Data provided:
+++

(** * Gitaly core: internal reference cleaner, object pool fetch, merge

    A shallow embedding of
    - [internalrefs]: [Cleaner], [ApplyObjectMap], [processEntry]
      (src/unnamed/part_001, package internalrefs),
    - [objectpool]: [FetchFromOrigin], [rescueDanglingObjects], [repackPool]
      (src/unnamed/part_001, package objectpool),
    - [git2go]: the merge command exercised by the tests of
      src/unnamed/part_000,
    together with the reference transaction updater they share. *)

From Stdlib Require Import ZArith String Ascii List Bool Lia DecimalString DecimalZ DecimalPos.
From stdpp Require Import base option list gmap strings sorting.
Import ListNotations.

Local Open Scope string_scope.
Local Open Scope Z_scope.
Local Open Scope list_scope.

(** ** Go values *)

(** A Go [string] is a sequence of bytes; [len] counts bytes. *)
Definition len (s : string) : Z := Z.of_nat (String.length s).

(** [int64] arithmetic wraps around. *)
Definition int64_wrap (z : Z) : Z := (z + 2 ^ 63) mod 2 ^ 64 - 2 ^ 63.

(** [i++] on an [int64]. *)
Definition int64_incr (i : Z) : Z := int64_wrap (i + 1).

(** [cut sep s] splits [s] around the first occurrence of the byte [sep]. *)
Fixpoint cut (sep : ascii) (s : string) : option (string * string) :=
  match s with
  | EmptyString => None
  | String c s' =>
      if Ascii.eqb c sep then Some (EmptyString, s')
      else match cut sep s' with
           | Some (a, b) => Some (String c a, b)
           | None => None
           end
  end.

(** [strings.SplitN(s, sep, n)] for a one-byte separator and [n >= 0]: at most
    [n] substrings, the last one being the unsplit remainder; [n = 0] gives
    the nil slice. *)
Fixpoint SplitN (s : string) (sep : ascii) (n : nat) : list string :=
  match n with
  | O => []
  | S O => [s]
  | S n' =>
      match cut sep s with
      | None => [s]
      | Some (a, b) => a :: SplitN b sep n'
      end
  end.

(** Whether the byte [c] occurs in [s]. *)
Fixpoint hasByte (c : ascii) (s : string) : bool :=
  match s with
  | EmptyString => false
  | String c' s' => Ascii.eqb c' c || hasByte c s'
  end.

(** [fmt.Sprintf("%d", i)]. *)
Definition itoa (i : Z) : string := NilZero.string_of_int (Z.to_int i).

(** ** bufio: scanning lines *)

Module bufio.

(** [bufio.MaxScanTokenSize] *)
Definition MaxScanTokenSize : Z := 64 * 1024.

(** [bufio.ErrTooLong] *)
Definition ErrTooLong : string := "bufio.Scanner: token too long".

(** What a [bufio.Scanner] with the default split function [bufio.ScanLines]
    makes of its input: the successive values of [scanner.Text()] for which
    [scanner.Scan()] returns true, and the value of [scanner.Err()] once
    [Scan] has returned false. *)
Record Scanner : Type := mkScanner {
  Text : list string;
  Err : option string
}.

(** [dropCR] of [bufio.ScanLines], on the bytes of a line in reverse. *)
Definition dropCR (line : list ascii) : list ascii :=
  match line with
  | "013"%char :: rest => rest
  | _ => line
  end.

(** The line whose bytes, in reverse, are [line]. *)
Definition token (line : list ascii) : string :=
  string_of_list_ascii (List.rev (dropCR line)).

(** Scanning [data], with the [n] bytes [line] of the current line read so
    far (in reverse): a line ends at a line feed; a last line without line
    feed is delivered if it is not empty; a line that fills the buffer of
    [MaxScanTokenSize] bytes without its line feed ends the scan with
    [ErrTooLong]. *)
Fixpoint scan (data : string) (line : list ascii) (n : Z) : list string * option string :=
  match data with
  | EmptyString =>
      match line with
      | [] => ([], None)
      | _ => ([token line], None)
      end
  | String c rest =>
      if Ascii.eqb c "010" then
        let '(tokens, err) := scan rest [] 0 in (token line :: tokens, err)
      else if MaxScanTokenSize <=? n + 1 then ([], Some ErrTooLong)
      else scan rest (c :: line) (n + 1)
  end.

(** [bufio.NewScanner(reader)] for a reader that delivers [data] and then
    the end of the file. *)
Definition NewScanner (data : string) : Scanner :=
  let '(tokens, err) := scan data [] 0 in {| Text := tokens; Err := err |}.

End bufio.

(** ** Results and the state-and-error monad

    Go functions returning [error] are functions from the state of the world
    to an outcome and a new state; the state reached when an error is
    returned is kept, since effects performed before the failure persist. *)

Inductive result (E A : Type) : Type :=
| Ok (a : A)
| Err (e : E).
Arguments Ok {E A} a.
Arguments Err {E A} e.

Definition M (S E A : Type) : Type := S -> result E A * S.

Definition ret {S E A} (a : A) : M S E A := fun s => (Ok a, s).

Definition fail {S E A} (e : E) : M S E A := fun s => (Err e, s).

Definition bind {S E A B} (m : M S E A) (k : A -> M S E B) : M S E B :=
  fun s =>
    match m s with
    | (Ok a, s') => k a s'
    | (Err e, s') => (Err e, s')
    end.

Definition gets {S E A} (f : S -> A) : M S E A := fun s => (Ok (f s), s).

Definition modify {S E} (f : S -> S) : M S E unit := fun s => (Ok tt, f s).

Declare Scope go_scope.
Delimit Scope go_scope with go.
Notation "x <- m ;; k" := (bind m (fun x => k))
  (at level 100, m at next level, right associativity) : go_scope.
Notation "m ;;; k" := (bind m (fun _ => k))
  (at level 100, right associativity) : go_scope.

+++

Work instructions:
Copy out the full listing so that each line matches exactly.

Solved problem:
(** * Gitaly core: internal reference cleaner, object pool fetch, merge

    A shallow embedding of
    - [internalrefs]: [Cleaner], [ApplyObjectMap], [processEntry]
      (src/unnamed/part_001, package internalrefs),
    - [objectpool]: [FetchFromOrigin], [rescueDanglingObjects], [repackPool]
      (src/unnamed/part_001, package objectpool),
    - [git2go]: the merge command exercised by the tests of
      src/unnamed/part_000,
    together with the reference transaction updater they share. *)

From Stdlib Require Import ZArith String Ascii List Bool Lia DecimalString DecimalZ DecimalPos.
From stdpp Require Import base option list gmap strings sorting.
Import ListNotations.

Local Open Scope string_scope.
Local Open Scope Z_scope.
Local Open Scope list_scope.

(** ** Go values *)

(** A Go [string] is a sequence of bytes; [len] counts bytes. *)
Definition len (s : string) : Z := Z.of_nat (String.length s).

(** [int64] arithmetic wraps around. *)
Definition int64_wrap (z : Z) : Z := (z + 2 ^ 63) mod 2 ^ 64 - 2 ^ 63.

(** [i++] on an [int64]. *)
Definition int64_incr (i : Z) : Z := int64_wrap (i + 1).

(** [cut sep s] splits [s] around the first occurrence of the byte [sep]. *)
Fixpoint cut (sep : ascii) (s : string) : option (string * string) :=
  match s with
  | EmptyString => None
  | String c s' =>
      if Ascii.eqb c sep then Some (EmptyString, s')
      else match cut sep s' with
           | Some (a, b) => Some (String c a, b)
           | None => None
           end
  end.

(** [strings.SplitN(s, sep, n)] for a one-byte separator and [n >= 0]: at most
    [n] substrings, the last one being the unsplit remainder; [n = 0] gives
    the nil slice. *)
Fixpoint SplitN (s : string) (sep : ascii) (n : nat) : list string :=
  match n with
  | O => []
  | S O => [s]
  | S n' =>
      match cut sep s with
      | None => [s]
      | Some (a, b) => a :: SplitN b sep n'
      end
  end.

(** Whether the byte [c] occurs in [s]. *)
Fixpoint hasByte (c : ascii) (s : string) : bool :=
  match s with
  | EmptyString => false
  | String c' s' => Ascii.eqb c' c || hasByte c s'
  end.

(** [fmt.Sprintf("%d", i)]. *)
Definition itoa (i : Z) : string := NilZero.string_of_int (Z.to_int i).

(** ** bufio: scanning lines *)

Module bufio.

(** [bufio.MaxScanTokenSize] *)
Definition MaxScanTokenSize : Z := 64 * 1024.

(** [bufio.ErrTooLong] *)
Definition ErrTooLong : string := "bufio.Scanner: token too long".

(** What a [bufio.Scanner] with the default split function [bufio.ScanLines]
    makes of its input: the successive values of [scanner.Text()] for which
    [scanner.Scan()] returns true, and the value of [scanner.Err()] once
    [Scan] has returned false. *)
Record Scanner : Type := mkScanner {
  Text : list string;
  Err : option string
}.

(** [dropCR] of [bufio.ScanLines], on the bytes of a line in reverse. *)
Definition dropCR (line : list ascii) : list ascii :=
  match line with
  | "013"%char :: rest => rest
  | _ => line
  end.

(** The line whose bytes, in reverse, are [line]. *)
Definition token (line : list ascii) : string :=
  string_of_list_ascii (List.rev (dropCR line)).

(** Scanning [data], with the [n] bytes [line] of the current line read so
    far (in reverse): a line ends at a line feed; a last line without line
    feed is delivered if it is not empty; a line that fills the buffer of
    [MaxScanTokenSize] bytes without its line feed ends the scan with
    [ErrTooLong]. *)
Fixpoint scan (data : string) (line : list ascii) (n : Z) : list string * option string :=
  match data with
  | EmptyString =>
      match line with
      | [] => ([], None)
      | _ => ([token line], None)
      end
  | String c rest =>
      if Ascii.eqb c "010" then
        let '(tokens, err) := scan rest [] 0 in (token line :: tokens, err)
      else if MaxScanTokenSize <=? n + 1 then ([], Some ErrTooLong)
      else scan rest (c :: line) (n + 1)
  end.

(** [bufio.NewScanner(reader)] for a reader that delivers [data] and then
    the end of the file. *)
Definition NewScanner (data : string) : Scanner :=
  let '(tokens, err) := scan data [] 0 in {| Text := tokens; Err := err |}.

End bufio.

(** ** Results and the state-and-error monad

    Go functions returning [error] are functions from the state of the world
    to an outcome and a new state; the state reached when an error is
    returned is kept, since effects performed before the failure persist. *)

Inductive result (E A : Type) : Type :=
| Ok (a : A)
| Err (e : E).
Arguments Ok {E A} a.
Arguments Err {E A} e.

Definition M (S E A : Type) : Type := S -> result E A * S.

Definition ret {S E A} (a : A) : M S E A := fun s => (Ok a, s).

Definition fail {S E A} (e : E) : M S E A := fun s => (Err e, s).

Definition bind {S E A B} (m : M S E A) (k : A -> M S E B) : M S E B :=
  fun s =>
    match m s with
    | (Ok a, s') => k a s'
    | (Err e, s') => (Err e, s')
    end.

Definition gets {S E A} (f : S -> A) : M S E A := fun s => (Ok (f s), s).

Definition modify {S E} (f : S -> S) : M S E unit := fun s => (Ok tt, f s).

Declare Scope go_scope.
Delimit Scope go_scope with go.
Notation "x <- m ;; k" := (bind m (fun x => k))
  (at level 100, m at next level, right associativity) : go_scope.
Notation "m ;;; k" := (bind m (fun _ => k))
  (at level 100, right associativity) : go_scope.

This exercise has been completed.